MatthewChatham / glassdoor-review-scraper

Scrape reviews from Glassdoor
BSD 2-Clause "Simplified" License
179 stars 252 forks source link

--start_from_url NoSuchElementException #40

Open XiaoxuanMa opened 4 years ago

XiaoxuanMa commented 4 years ago

Hi, I got the following error when trying to use the --start_from_url function. I need help with this, thanks.

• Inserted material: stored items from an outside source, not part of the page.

(** * WrapVTK: the property synthesizer of [vtkParseProperties.c]

    A shallow embedding of the analysis that recovers the properties of a
    class from the signatures of its methods, and the verification of its
    specification against it.  The development follows the source file
    from top to bottom: name predicates, [methodCategory],
    [getMethodAttributes], [methodMatchesProperty], the property builder
    ([initializePropertyInfo], [findAllMatches], [addProperty],
    [categorizeProperties]), the repeat resolver
    ([searchForRepeatedMethods]), [vtkParseProperties_Create] and
    [vtkParseProperties_MethodTypeAsString]. *)

From Stdlib Require Import ZArith String Ascii List Bool Lia.
From Stdlib Require Import Permutation Sorted.
From stdpp Require Import base option list strings.

Local Open Scope string_scope.
Local Open Scope Z_scope.

(** ** C strings

    A [const char *] is an [option string]: [None] is the null pointer.
    [s @@ i] reads [s[i]]; at the end of the string it reads the
    terminating NUL.  The source guards every read by a short-circuit
    conjunction or by [strlen], so it never reads past the terminator. *)

Definition chr (s : string) (i : nat) : ascii :=
  match String.get i s with
  | Some c => c
  | None => Ascii.zero
  end.

Notation "s @@ i" := (chr s i) (at level 9, i at level 9, format "s @@ i").
Notation "c =c d" := (Ascii.eqb c d) (at level 30, no associativity).

(** [&s[k]]: the string that starts at offset [k] of [s]. *)
Fixpoint str_from (k : nat) (s : string) : string :=
  match k, s with
  | O, _ => s
  | S k', String _ s' => str_from k' s'
  | S _, EmptyString => EmptyString
  end.
(** A call finishes when it returns, and does so in a state that
    satisfies [Q]. *)
Definition finishes {A : Type} (o : Outcome A)
    (Q : A -> ServerList -> Prop) : Prop :=
  match o with
  | Returned a s' => Q a s'
  | Stopped _ => False
  end.

(** No entry of the list has status DOWN; a list is in order when its
    entries sit in their own slots and none is DOWN. *)
Definition noneDown (s : ServerList) : Prop :=
  forall (i : nat) (e : ServerDetails),
    serverList s !! i = Some (Some e) -> status e <> DOWN.

Definition inOrder (s : ServerList) : Prop := sound s /\ noneDown s.

(** [c'] does what [c] does whenever [c] is not cut short by the bound on
    nested calls. *)
Definition refines {A : Type} (c c' : Call A) : Prop :=
  forall s, c s <> Stopped TooDeep -> c' s = c s.

(** The coordinator's list names [id] in an entry that is not DOWN; and
    every entry of the list [s] has an id for which [A] holds. *)
Definition listed (lst : ProtoBuf_ServerList) (id : ServerId) : Prop :=
  exists e, In e (server lst) /\ server_id e = id /\ entry_status e <> DOWN.

Definition holdsOnly (A : ServerId -> Prop) (s : ServerList) : Prop :=
  forall (i : nat) (d : ServerDetails),
    serverList s !! i = Some (Some d) -> A (serverId d).

(** The ids that [applyFullList] collects in [listIds]: those of the
    entries that are not DOWN. *)
Definition liveIds (l : list ProtoBuf_Entry) : list ServerId :=
  map server_id
    (List.filter (fun e => negb (ServerStatus_eqb (entry_status e) DOWN)) l).

(** The entry of slot [index], if the slot is inside the vector and holds
    one. *)
Definition content (s : ServerList) (index : nat) : option ServerDetails :=
  match serverList s !! index with
  | Some (Some d) => Some d
  | _ => None
  end.

(** The slot that a request works on. *)
Definition slotOf (r : Request) : nat :=
  N.to_nat (indexNumber (requestId r)).

(** What a request leaves in the slot of its id, given what the slot
    held: the case tables of [add], [crashed] and [remove]. *)
Definition leaves (r : Request) (held : option ServerDetails)
  : option ServerDetails :=
  match r, held with
  | Add id l sv mb, Some d =>
      if generationNumber (serverId d) <? generationNumber id
      then Some (newDetails id l sv mb) else Some d
  | Add id l sv mb, None => Some (newDetails id l sv mb)
  | Crashed id l sv mb, Some d =>
      if generationNumber id <? generationNumber (serverId d) then Some d
      else if generationNumber (serverId d) <? generationNumber id
      then Some (asCrashed (newDetails id l sv mb))
      else Some (asCrashed d)
  | Crashed id l sv mb, None => Some (asCrashed (newDetails id l sv mb))
  | Remove id, Some d =>
      if generationNumber id <? generationNumber (serverId d) then Some d
      else None
  | Remove id, None => None
  end.

(** The request that [applyFullList] makes for an entry of the
    coordinator's list that is not DOWN, and the entry that the list holds
    for it afterwards, given the entry that [iget] found before. *)
Definition requestFor (e : ProtoBuf_Entry) : Request :=
  match entry_status e with
  | CRASHED =>
      Crashed (server_id e) (service_locator e) (entry_services e)
        (expected_read_mbytes_per_sec e)
  | _ =>
      Add (server_id e) (service_locator e) (entry_services e)
        (expected_read_mbytes_per_sec e)
  end.

Definition installed (e : ProtoBuf_Entry) (before : option ServerDetails)
  : ServerDetails :=
  let fresh :=
    newDetails (server_id e) (service_locator e) (entry_services e)
      (expected_read_mbytes_per_sec e) in
  match entry_status e, before with
  | CRASHED, Some d => asCrashed d
  | CRASHED, None => asCrashed fresh
  | _, Some d => d
  | _, None => fresh
  end.

(** The update [update] with the entries [l] in place of its own. *)
Definition withEntries (update : ProtoBuf_ServerList)
    (l : list ProtoBuf_Entry) : ProtoBuf_ServerList :=
  {| version_number := version_number update; type := type update;
     server := l |}.

(** One call after the other, the results dropped. *)
Definition invokeAll (rs : list Request) : Call unit :=
  forEach (fun r => do _ <- invoke callDepth r; ret tt) rs.

(** The body of the first loop of [applyFullList]. *)
Definition removeUnlisted (isValid : ServerId -> bool)
    (listIds : list ServerId) (index : nat) : Call unit :=
  do entry <- slot (N.of_nat index);
  match entry with
  | None => ret tt
  | Some e =>
      run assert (isValid (serverId e));
      if existsb (ServerId_eqb (serverId e)) listIds then ret tt
      else do _ <- remove (serverId e); ret tt
  end.

End Membership.

(** ** Sample data *)

Module Examples.

(** A message of six bytes; [example_packet maxData off] is the packet at
    offset [off] of its cut into packets of [maxData] bytes. *)
Definition example_message : Buffer :=
  [Byte.x00; Byte.x01; Byte.x02; Byte.x03; Byte.x04; Byte.x05].

Definition example_id : Wire.RpcId :=
  {| Wire.clientId := 7; Wire.sequence := 1 |}.

Definition example_packet (maxData off : N) : Wire.DataHeader * Buffer :=
  (Wire.DataHeader_new example_id (buffer_size example_message) off 2
     Wire.FROM_CLIENT,
   Accumulator.slice example_message maxData off).

(** A transport with a round trip of 10000 bytes that grants 10000 bytes
    at a time to at most two messages; one that grants nothing; one that
    grants to a single message. *)
Definition example_transport : Transport.HomaTransport :=
  {| Transport.maxDataPerPacket := 1400;
     Transport.clientId := 7;
     Transport.roundTripBytes := 10000;
     Transport.grantIncrement := 10000;
     Transport.maxGrantedMessages := 2 |}.

Definition stalled_transport : Transport.HomaTransport :=
  {| Transport.maxDataPerPacket := 1400;
     Transport.clientId := 7;
     Transport.roundTripBytes := 10000;
     Transport.grantIncrement := 0;
     Transport.maxGrantedMessages := 2 |}.

Definition one_at_a_time : Transport.HomaTransport :=
  {| Transport.maxDataPerPacket := 1400;
     Transport.clientId := 7;
     Transport.roundTripBytes := 10000;
     Transport.grantIncrement := 10000;
     Transport.maxGrantedMessages := 1 |}.

(** A client that sends a request of 100 bytes, and the server's side of
    that RPC when it is created: the reply is still empty. *)
Definition example_session : Sender.Session :=
  {| Sender.t := example_transport;
     Sender.serverAddress := 42;
     Sender.aborted := false |}.

Definition example_request : Buffer := repeat Byte.x00 100.

Definition example_rpc : Sender.ClientRpc :=
  Sender.ClientRpc_new 1 example_session 1 example_request [] 2.

Definition example_server_rpc : Sender.ServerRpc :=
  Sender.ServerRpc_new 3 example_transport 1 43 (Sender.rpcId example_rpc)
    [].

(** Incoming messages with 10000 unscheduled bytes: one of 35000 bytes,
    the long message A of sender 1 and the short message B of sender 2. *)
Definition message_from (sender total : N) : Scheduler.ScheduledMessage :=
  Scheduler.ScheduledMessage_new
    {| Wire.clientId := sender; Wire.sequence := 1 |}
    (Accumulator.MessageAccumulator_new total) 10000 sender sender total
    Wire.FROM_CLIENT.

Definition example_scheduled : Scheduler.ScheduledMessage :=
  message_from 42 35000.

Definition messageA : Scheduler.ScheduledMessage := message_from 1 1000000.
Definition messageB : Scheduler.ScheduledMessage := message_from 2 30000.

Definition senders (s : Scheduler.MessageScheduler) : list N * list N :=
  (map Scheduler.senderHash (Scheduler.activeMessages s),
   map Scheduler.senderHash (Scheduler.inactiveMessages s)).

(** A server list with one tracker, and lists of the coordinator: the full
    list of version 5 (server 1.0 is up, server 2.0 has crashed), the
    update of version 6 and an update of version 3. *)
Definition alwaysValid (id : Membership.ServerId) : bool :=
  negb (Membership.generationNumber id =? 2 ^ 32 - 1).

Definition emptyList : Membership.ServerList :=
  {| Membership.serverList := [];
     Membership.version := 0;
     Membership.trackers :=
       [ {| Membership.changes := []; Membership.callbacksFired := 0 |} ];
     Membership.logged := [] |}.

Definition entry (index generation : N) (st : Membership.ServerStatus)
  : Membership.ProtoBuf_Entry :=
  {| Membership.server_id :=
       {| Membership.indexNumber := index;
          Membership.generationNumber := generation |};
     Membership.entry_status := st;
     Membership.service_locator := "mock:";
     Membership.entry_services := 3;
     Membership.expected_read_mbytes_per_sec := 100 |}.

Definition fullList5 : Membership.ProtoBuf_ServerList :=
  {| Membership.version_number := 5;
     Membership.type := Membership.ServerList_Type_FULL_LIST;
     Membership.server :=
       [entry 1 0 Membership.UP; entry 2 0 Membership.CRASHED] |}.

Definition update6 : Membership.ProtoBuf_ServerList :=
  {| Membership.version_number := 6;
     Membership.type := Membership.ServerList_Type_UPDATE;
     Membership.server :=
       [entry 1 0 Membership.DOWN; entry 1 1 Membership.UP] |}.

Definition staleUpdate3 : Membership.ProtoBuf_ServerList :=
  {| Membership.version_number := 3;
     Membership.type := Membership.ServerList_Type_UPDATE;
     Membership.server := [entry 1 0 Membership.DOWN] |}.

Definition stateOf (o : Membership.Outcome unit) : Membership.ServerList :=
  match o with
  | Membership.Returned _ s => s
  | Membership.Stopped _ => emptyList
  end.

Definition list5 : Membership.ServerList :=
  stateOf (Membership.applyServerList alwaysValid fullList5 emptyList).

(** Ids and entries of the servers of these lists, the id that stands for
    no server, an update that skips version 6, a full list that names
    server 2.0 only, one that reports server 1.0 crashed and server 3.0
    up, two updates of version 6 (one that only adds servers, one that
    reports a crash of the unknown server 4.0), and the list that a call
    leaves. *)
Definition serverAt (index generation : N) : Membership.ServerId :=
  {| Membership.indexNumber := index;
     Membership.generationNumber := generation |}.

python main.py --headless --start_from_url --limit 999 --url "https://www.glassdoor.com/Reviews/Amazon-Reviews-E6036_P100.htm" -f Amazon_2008.csv 2020-04-28 22:03:27,057 INFO 367 :main.py(10156) - Configuring browser

DevTools listening on ws://127.0.0.1:51346/devtools/browser/bd3f16cf-aff6-41e9-b7f4-a234f825187e 2020-04-28 22:03:30,202 INFO 409 :main.py(10156) - Scraping up to 999 reviews. 2020-04-28 22:03:30,213 INFO 348 :main.py(10156) - Signing in to maxiaoxuan2018@gmail.com 2020-04-28 22:03:45,688 INFO 377 :main.py(10156) - Getting current page number Traceback (most recent call last): File "main.py", line 451, in main() File "main.py", line 427, in main page[0] = get_current_page() File "main.py", line 383, in get_current_page normalize-space(@class),\' \'),\' disabled \')]') File "C:\Users\MXX\Anaconda3\lib\site-packages\selenium\webdriver\remote\webelement.py", line 351, in find_element_by_xpath return self.find_element(by=By.XPATH, value=xpath) File "C:\Users\MXX\Anaconda3\lib\site-packages\selenium\webdriver\remote\webelement.py", line 659, in find_element {"using": by, "value": value})['value'] File "C:\Users\MXX\Anaconda3\lib\site-packages\selenium\webdriver\remote\webelement.py", line 633, in _execute return self._parent.execute(command, params) File "C:\Users\MXX\Anaconda3\lib\site-packages\selenium\webdriver\remote\webdriver.py", line 321, in execute self.error_handler.check_response(response) File "C:\Users\MXX\Anaconda3\lib\site-packages\selenium\webdriver\remote\errorhandler.py", line 242, in check_response raise exception_class(message, screen, stacktrace) selenium.common.exceptions.NoSuchElementException: Message: no such element: Unable to locate element: {"method":"xpath","selector":"//ul//li[contains (concat(' ',normalize-space(@class),' '),' current ')] //span[contains(concat(' ', normalize-space(@class),' '),' disabled ')]"} (Session info: headless chrome=81.0.4044.122)

hannez11 commented 4 years ago

def get_current_page(): logger.info('Getting current page number') current = int(browser.find_element_by_class_name('paginationPaginationStylecurrent').text) return current

Shivanandrai commented 4 years ago

def get_current_page(): logger.info('Getting current page number') current = int(browser.find_element_by_class_name('paginationPaginationStylecurrent').text) return current

This works perfectly, thank you so much for this!